UNITED STATES DISTRICT COURT FOR THE DISTRICT OF PUERTO RICO
Jan 31, 2013
CIVIL 11-1322CCC (D.P.R. Jan. 31, 2013)

Opinion

CIVIL 11-1322CCC

01-31-2013

MARIA SANCHEZ-BONILLA Plaintiff v. ERIC K. SHINSEKI, Secretary, Department of Veterans Affairs Defendant


OPINION AND ORDER

Plaintiff, María Sánchez-Bonilla (Sánchez-Bonilla), alleges that she was a victim of age discrimination by her employer, the Department of Veterans Affairs, and that she was retaliated against after complaining of said discrimination with the Equal Employment Opportunity Commission (EEOC). Before the Court now is the Motion for Summary Judgment filed on June 26, 2012 by defendant Eric K. Shinseki, Secretary of the Department of Veterans Affairs (docket entry 27), together with his Statement of Uncontested Material Facts (docket entry 28) and Memorandum in Support (docket entry 29), plaintiff's Memorandum in Opposition filed on August 13, 2012 (docket entry 32) as well as her Opposition to Defendant's Statement of Uncontested Facts and Statement of Material Facts (docket entries 33 and 34), and defendant's Opposition to Plaintiff's Statement of Uncontested Material Facts filed on August 20, 2012 (docket entry 35).

The relevant facts, taken from the parties' respective Statements of Uncontested Material Facts (docket entries 28 and 33), follow: plaintiff Sánchez-Bonilla began to work at the Veteran's Administration Hospital (VAH) on September 2, 2008 as a staff psychiatrist. At the time, she was 49 years old. Dr. María Reyes-Rabanillo (Reyes), who at the time was 39 years old, was initially her direct supervisor. Dr. Angie Zayas (Zayas) became her supervisor in July 2009, at which time she was 50 years old.

Plaintiff claims that she had not worked for defendant before and was unaware of the specific requirements for the performance of her duties. Upon being hired, she was not assigned any mentor.

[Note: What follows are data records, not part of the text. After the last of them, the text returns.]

(** * nix-store-clumpgc: retention planner for NixOS system generations

    A shallow embedding of [config/tools/nix-store-clumpgc.py] and the
    properties of its normaliser, scorer, smoother, window selector, tiered
    planner and state store.

    Conventions of the embedding.
    - A generation id is the [int] parsed from a run of digits: a [Z].
    - A timestamp is a timezone-aware UTC [datetime] with whole seconds (the
      listing is parsed to the second): the [Z] number of seconds since the
      epoch.  A [timedelta] is a [Z] number of seconds.
    - A Python [float] is idealised as an exact rational [Q]; [math.exp] is a
      variable of the development.  The window selector is written over the
      operations it applies to its floats, so that it can be run on exact
      rationals, as [main] does here, and on binary64 floats.
    - A [dict] is a [gmap], a [set] a [gset].  The state document is a JSON
      value as [json.load] returns it, of whatever shape; its keys are
      strings, [str(gid)] for the generations.
    - A computation that can raise returns an [option]; [None] is the
      uncaught exception (or, for the window loop, the absence of a result).
    - The commands that only read (listing the generations, the closures, the
      git statistics) are answers found in the [world]; writing the state file
      is taken to succeed. *)

From Stdlib Require Import ZArith QArith Qminmax Lqa Lia.
From Stdlib Require PrimFloat.
From stdpp Require Import gmap strings list sorting pretty.

Local Open Scope Z_scope.

(** ** Python helpers *)

(** [l[k]] with Python's negative indices; [None] is [IndexError]. *)
Definition py_index {A} (l : list A) (k : Z) : option A :=
  if decide (0 ≤ k) then l !! Z.to_nat k
  else if decide (- Z.of_nat (length l) ≤ k) then l !! Z.to_nat (Z.of_nat (length l) + k)
  else None.

(** Truth value of an [Optional[int]]: [None] and [0] are falsy. *)
Definition truthy (o : option Z) : bool :=
  match o with
  | Some n => negb (n =? 0)
  | None => false
  end.

(** [dict.get(k, d)]. *)
Definition dict_get {V} (m : gmap Z V) (k : Z) (d : V) : V := default d (m !! k).

(** [sorted] on integers. *)
Definition sorted (l : list Z) : list Z := merge_sort Z.le l.

(** [l.remove(x)] for an [x] known to occur: the first occurrence goes. *)
Fixpoint list_remove_first (x : Z) (l : list Z) : list Z :=
  match l with
  | [] => []
  | y :: r => if decide (x = y) then r else y :: list_remove_first x r
  end.

(** [x < y] on floats, as a boolean. *)
Definition Qlt_bool (x y : Q) : bool := negb (Qle_bool y x).

(** ** Time *)

Definition HOUR : Z := 3600.
Definition DAY : Z := 86400.

(** [ts.replace(minute=0, second=0, microsecond=0)]. *)
Definition floor_hour (ts : Z) : Z := HOUR * (ts / HOUR).

(** [ts.date()], as the number of the UTC calendar day. *)
Definition date_key (ts : Z) : Z := ts / DAY.

(** Proleptic Gregorian (year, month, day) of a day number, as [datetime]
    computes [dt.year], [dt.month], [dt.day]. *)
Definition civil_from_days (z : Z) : Z * Z * Z :=
  let z := z + 719468 in
  let era := z / 146097 in
  let doe := z - era * 146097 in
  let yoe := (doe - doe / 1460 + doe / 36524 - doe / 146096) / 365 in
  let doy := doe - (365 * yoe + yoe / 4 - yoe / 100) in
  let mp := (5 * doy + 2) / 153 in
  let d := doy - (153 * mp + 2) / 5 + 1 in
  let m := if mp <? 10 then mp + 3 else mp - 9 in
  let y := yoe + era * 400 in
  (if m <=? 2 then y + 1 else y, m, d).

Definition month_key (ts : Z) : Z :=
  let '(y, m, _) := civil_from_days (ts / DAY) in y * 100 + m.

(** ** booted_generations *)

(** [link_id] is the integer matched by [system-(\d+)-link] in the resolved
    [/run/current-system], [None] when nothing matches or resolving fails. *)
Definition booted_generations (link_id : option Z) : option Z * option Z :=
  let current := link_id in
  let prev :=
    match current with
    | Some c => Some (Z.max (c - 1) 1)
    | None => None
    end in
  (current, prev).

(** ** normalize *)

(** The inner [pct], with [v] the sorted values.  [int(0.05*(len(v)-1))] and
    [int(0.95*(len(v)-1))] are the integer parts of [(n-1)/20] and
    [19(n-1)/20]. *)
Definition pct (v : list Z) (x : Z) : Q :=
  if decide (length v = 1%nat) then 0%Q
  else
    let n1 := Z.of_nat (length v) - 1 in
    let p5 := nth (Z.to_nat (5 * n1 / 100)) v 0 in
    let p95 := nth (Z.to_nat (95 * n1 / 100)) v 0 in
    if decide (p95 = p5) then (if decide (x ≤ p5) then 0%Q else 1%Q)
    else Qmax 0 (Qmin 1 (inject_Z (x - p5) / inject_Z (p95 - p5))).
(** The first two rows of the example file with the dropdown on
    DD/MM/YYYY: the preview reports no unparseable date, and both import
    candidates have a date. *)
Lemma preview_agrees_with_import_witness :
  Forall (fun t => is_Some (date t))
    (mappedRows noBrowserDate exampleProfile 1
       (JS.orElse "DD/MM/YYYY"
          (JS.orElse (dateFormat exampleProfile) "auto"))
       (take 5 (take 2 (file_data exampleFile)))).
Proof.
  destruct (preview_agrees_with_import noBrowserDate
              (take 2 (file_data exampleFile)) exampleProfile 1 "DD/MM/YYYY"
              eq_refl) as [_ H].
  apply H. reflexivity.
Defined.

(** ** The count an import reports and the rows it stores *)






(** ** Amounts *)

Lemma startsWith_digit p c s :
  JS.isDigit c = true -> JS.startsWith (String "I" p) (String c s) = false.
Proof.
  intros H. cbn [JS.startsWith]. destruct (Ascii.eqb "I" c) eqn:E; [|done].
  apply Ascii.eqb_eq in E as <-. discriminate.
Qed.

(** [parseFloat] on the digits of a natural number. *)
Lemma readNumber_digits neg s v :
  JS.allChars JS.isDigit s = true -> JS.isEmpty s = false ->
  JS.readDigits None s = Some v ->
  JS.readNumber neg s = JS.ofZ (JS.applySign neg v).
Proof.
  intros Ha He Hv. unfold JS.readNumber.
  destruct s as [|c s]; [done|].
  rewrite startsWith_digit by (simpl in Ha; by apply andb_prop in Ha as [? _]).
  rewrite <- (app_empty_r (String c s)) at 1.
  rewrite spanDigits_app by done. cbn [JS.isEmpty andb].
  rewrite !app_empty_r. unfold JS.digitsValue. rewrite Hv.
  cbn [default JS.readExponent String.length Z.of_nat Z.sub Z.opp]. unfold JS.ofZ.
  apply num_proper. simpl. ring.
Qed.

The parties are not in agreement on whether plaintiff was ever placed on a Focused Professional Practice Evaluation (FPPE). An FPPE evaluation, as described by both parties, is a process through which the facility evaluates the privilege-specific competence of a medical practitioner who does not have documented evidence of competently performing the requested privileges. Defendant avers that plaintiff was initially placed on a FPPE upon her hiring in September 2008 until March 2009, which was extended for one more month until April 2009, and that following her unsatisfactory rating in the April 2009 FPPE she was then placed on a Performance Improvement Plan (PIP) together with another FPPE which extended from May 1, 2009 through August 1, 2009. Plaintiff, however, contends that because the hospital bylaws did not contemplate evaluations using the FPPE method, she was not placed on a FPPE when she commenced to work at the VAH nor at any time before May 2009. Both parties do agree that she was placed in a PIP, which plaintiff claimed was notified to her on April 30, 2009 by Dr. Reyes during a meeting in which they discussed her "mid-term evaluation" which graded her performance as unsatisfactory. The PIP itself, according to plaintiff, began on May 13, 2009, but she avers having never received the criteria for the PIP. Plaintiff's impression was that she remained on the PIP until the end of July 2009. Nonetheless, on October 26, 2010, Dr. Zayas issued an evaluation on plaintiff's performance for the period from October 2009 until September 2010, rating it satisfactory, and indicating that she was still on the PIP. Plaintiff also accepts having been placed on a FPPE from May 1, 2009 to August 1, 2009 due to areas of concern in clinical competence and personal qualities, for which she received an overall rating of Fully Satisfactory at its completion.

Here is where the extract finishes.